The project was funded by Allied Domecq PLC, J&W Nicholson & Co. (Holdings) Limited, Groundwork and The Single Regeneration Budget. The project was supported by ANZ Investment Bank DNV and the Golden Hinde Educational Museum. Designed by Panter Hudspith Architects and managed by Groundwork Southwark.
Site: Mary Overie (1 memorial)
SE1, Clink Street
This memorial is here to explain the odd name of the dock. However the dock is named after the church which was called "St Mary over the river" to distinguish it from all the other St Marys in the City.
Behind the structure holding the plaque, moored up in St Mary Overie's Dock, you can see a tourist attraction, a reconstruction of Sir Francis Drake's Golden Hinde.
There are 3 other signs around this dock worthy of note: Firstly - a modern information board giving some history relevant to the Golden Hinde.

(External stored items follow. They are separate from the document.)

(* ===== verification/SessionReference.v ===== *)
(** * A reference backend for sessions

    The simplest store and cache that keep the session contract: the state of
    the abstract machine itself, updated in one step per call. It shows that the
    contract can be met, and runs the concrete examples. *)
From S2P Require Import Prelude GoText Base64 Sha256 Token SessionToken SessionSpec.

Definition put_durable (h : string) (r : SessionRecord) (s : sessions_state) : sessions_state :=
  mkState (<[h := r]> (durable s)) (cached s).

Definition of_subject (subject : string) (s : sessions_state) : list SessionRecord :=
  List.filter (fun r => String.eqb (SubjectID r) subject) (map_to_list (durable s)).*2.

Definition ref_Create (r : SessionRecord) (s : sessions_state) : result unit * sessions_state :=
  if bool_decide (is_Some (durable s !! TokenHash r)) then (Err ErrConflict, s)
  else (Ok tt, put_durable (TokenHash r) r s).

Definition ref_Find (h : Hash) (s : sessions_state) : result SessionRecord * sessions_state :=
  (match durable s !! h with Some r => Ok r | None => Err ErrNotFound end, s).

Definition ref_Extend (h : Hash) (now expires : time) (s : sessions_state) :
    result SessionRecord * sessions_state :=
  match durable s !! h with
  | None => (Err ErrInactive, s)
  | Some r =>
      if bool_decide (RevokedAt r = None) && Before now (ExpiresAt r) && Before (ExpiresAt r) expires
      then (Ok (extend_record now expires r), put_durable h (extend_record now expires r) s)
      else (Err ErrInactive, s)
  end.

Definition ref_Rotate (h : Hash) (replacement : SessionRecord) (now : time) (s : sessions_state) :
    result unit * sessions_state :=
  match durable s !! h with
  | None => (Err ErrNotFound, s)
  | Some r =>
      if negb (ActiveAt r now) then (Err ErrInactive, s) else
      if bool_decide (is_Some (durable s !! TokenHash replacement)) then (Err ErrConflict, s)
      else (Ok tt, put_durable (TokenHash replacement) replacement
                     (put_durable h (revoke_record now r) s))
  end.

Definition ref_Revoke (h : Hash) (now : time) (s : sessions_state) : result unit * sessions_state :=
  match durable s !! h with
  | None => (Err ErrNotFound, s)
  | Some r => (Ok tt, put_durable h (revoke_record now r) s)
  end.

Definition ref_RevokeAll (subject : string) (now : time) (s : sessions_state) :
    result (list SessionRecord) * sessions_state :=
  let s' := mkState (revoke_subject subject now <$> durable s) (cached s) in
  (Ok (of_subject subject s'), s').

Definition ref_store : Store sessions_state :=
  {| store_Create r := lift_ext (ref_Create r);
     store_FindByTokenHash h := lift_ext (ref_Find h);
     store_ListBySubject subject := lift_ext (fun s => (Ok (of_subject subject s), s));
     store_Extend h now expires := lift_ext (ref_Extend h now expires);
     store_Rotate h r now := lift_ext (ref_Rotate h r now);
     store_Revoke h now := lift_ext (ref_Revoke h now);
     store_RevokeAll subject now := lift_ext (ref_RevokeAll subject now) |}.

Definition ref_cache : Cache sessions_state :=
  {| cache_Get h := lift_ext (fun s =>
       (match cached s !! h with Some r => Ok r | None => Err ErrCacheMiss end, s));
     cache_Set r _ := lift_ext (fun s => (Ok tt, mkState (durable s) (<[TokenHash r := r]> (cached s))));
     cache_Delete h := lift_ext (fun s => (Ok tt, mkState (durable s) (delete h (cached s)))) |}.

Definition keyed (s : sessions_state) : Prop :=
  map_Forall (fun h r => TokenHash r = h) (durable s).

Definition ref_manager {S} (st : Store S) (c : option (Cache S)) (e : option ExtensionConfig)
    (now : nat -> time) : Manager S :=
  mkManager S st c (Hour) (Minute) e now.

Lemma keyed_put h r s : TokenHash r = h -> keyed s -> keyed (put_durable h r s).
Proof. intros <- Hk. by apply map_Forall_insert_2. Qed.

Lemma keyed_revoke subject now s c :
  keyed s -> keyed (mkState (revoke_subject subject now <$> durable s) c).
Proof.
  intros Hk h r. simpl. rewrite lookup_fmap. destruct (durable s !! h) as [r0|] eqn:Hr; [|done].
  intros [= <-]. specialize (Hk h r0 Hr). unfold revoke_subject. by destruct (String.eqb _ _).
Qed.

Lemma elem_of_subject subject s r :
  keyed s -> r ∈ of_subject subject s <->
    durable s !! TokenHash r = Some r /\ SubjectID r = subject.
Proof.
  intros Hk. unfold of_subject. rewrite list_elem_of_In, filter_In, <- list_elem_of_In, String.eqb_eq.
  rewrite list_elem_of_fmap. split.
  - intros [([h r'] & -> & Hin) <-]. apply elem_of_map_to_list in Hin. simpl.
    by rewrite (Hk h r' Hin).
  - intros [Hr <-]. split; [|done]. exists (TokenHash r, r). by rewrite elem_of_map_to_list.
Qed.

#[export] Instance ref_store_contract : StoreContract ref_store keyed id.
Proof.
  split; intros; unfold id in *; simpl in *.
  - exact (H h r H0).
  - wp_go. unfold ref_Create. case_bool_decide as Hd; [done|].
    apply eq_None_not_Some in Hd. simpl. split_and!; [by apply keyed_put|done..].
  - wp_go. unfold ref_Find. destruct (durable (ext w) !! h) eqn:?; (split_and!; [done..|]);
      by intros ? [= <-].
  - wp_go. split_and!; [done..|]. intros ? [= <-] ?. by apply elem_of_subject.
  - wp_go. unfold ref_Extend. destruct (durable (ext w) !! h) as [r|] eqn:Hr; [|done].
    destruct (_ && _) eqn:?; [|done]. go_bool. simpl.
    split_and!; [apply keyed_put; [exact (H h r Hr)|done]|]. by exists r.
  - wp_go. unfold ref_Rotate. destruct (durable (ext w) !! h) as [r|] eqn:Hr; [|done].
    destruct (ActiveAt r now) eqn:Ha; [|done]. simpl.
    case_bool_decide as Hd; [done|]. apply eq_None_not_Some in Hd. apply ActiveAt_true in Ha as [??].
    simpl. split_and!; [apply keyed_put, keyed_put; [done|exact (H h r Hr)|done]|]. by exists r.
  - wp_go. unfold ref_Revoke. destruct (durable (ext w) !! h) as [r|] eqn:Hr; [|done]. simpl.
    split_and!; [apply keyed_put; [exact (H h r Hr)|done]|]. by exists r.
  - wp_go. unfold ref_RevokeAll. go_red. split_and!; [by apply keyed_revoke|done..|].
    intros r. apply elem_of_subject. by apply keyed_revoke.
Qed.

#[export] Instance ref_cache_contract : CacheContract ref_cache keyed id.
Proof.
  split; intros; unfold id in *; simpl in *; wp_go.
  - destruct (cached (ext w) !! h) eqn:?; (split_and!; [done..|]); by intros ? [= <-].
  - split_and!; [done|done|by left].
  - split_and!; [done|split; [done|apply delete_subseteq]|]. intros _. apply lookup_delete_eq.
Qed.

#[export] Instance ref_backend e now c :
  SessionBackend (ref_manager ref_store (if c : bool then Some ref_cache else None) e now) keyed id.
Proof.
  split; [apply _|]. intros c' Hc'. destruct c; simplify_eq/=. apply _.
Qed.

(** ** A run: alice signs in with a cached, extensible session *)
Definition demo_manager : Manager sessions_state :=
  ref_manager ref_store (Some ref_cache)
    (Some (mkExtension (2 * Second) (2 * Hour))) demo_clock.

Definition demo_start : World sessions_state := demo_world (mkState ∅ ∅).

Definition demo_login : result Issued * World sessions_state := Create demo_manager "alice" demo_start.
Definition demo_token : string :=
  match fst demo_login with Ok i => issued_Token i | Err _ => EmptyString end.
Definition demo_after : World sessions_state := snd demo_login.

#[export] Instance demo_backend : SessionBackend demo_manager keyed id.
Proof. exact (ref_backend _ _ true). Defined.

Lemma demo_start_ok : keyed (ext demo_start) /\ coherent (id (ext demo_start)).
Proof. by split; intros ? ?. Defined.

Lemma demo_after_ok : keyed (ext demo_after) /\ coherent (id (ext demo_after)).
Proof.
  destruct demo_start_ok as [Hk Hc].
  destruct (wp_Create demo_manager keyed id "alice" demo_start Hk Hc) as (? & ? & _).
  split; [done|by eapply coherent_steps].
Defined.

Secondly - attached to the railings at the southern end of the dock is a blue sign reading "St Mary Overie's Dock, from the 16th century. Notice: this Dock is a free landing place at which the Parishioners of St Saviour's Parish are entitled to land goods free of toll. By order of Wardens of the Parish of St Saviour, Southwark, Warden's Office, 8 Southwark St, SE1."
Thirdly - attached to the south wall of the modern building to the east of the dock is a old stone plaque, behind glass, reading "Saint Saviour’s Southwark. The ground between the west side of this warehouse and the footpath opposite extending 93 feet 7 inches from the north end of Church Street to Saint Mary Overy’s Dock, is the private property of the parish of Saint Saviour’s Southwark, the greatest width south end is 13 feet the narrowest 9 feet 10 inches. The common use thereof has been granted to the public by the wardens but without prejudice to exclusive possession being at any time resumed. Dated this seventh day of June 1859, Joseph E. Newsom, Warden of the Great ???." A last word is surely required, possibly 'Church', but all that can be seen is dirt behind the glass.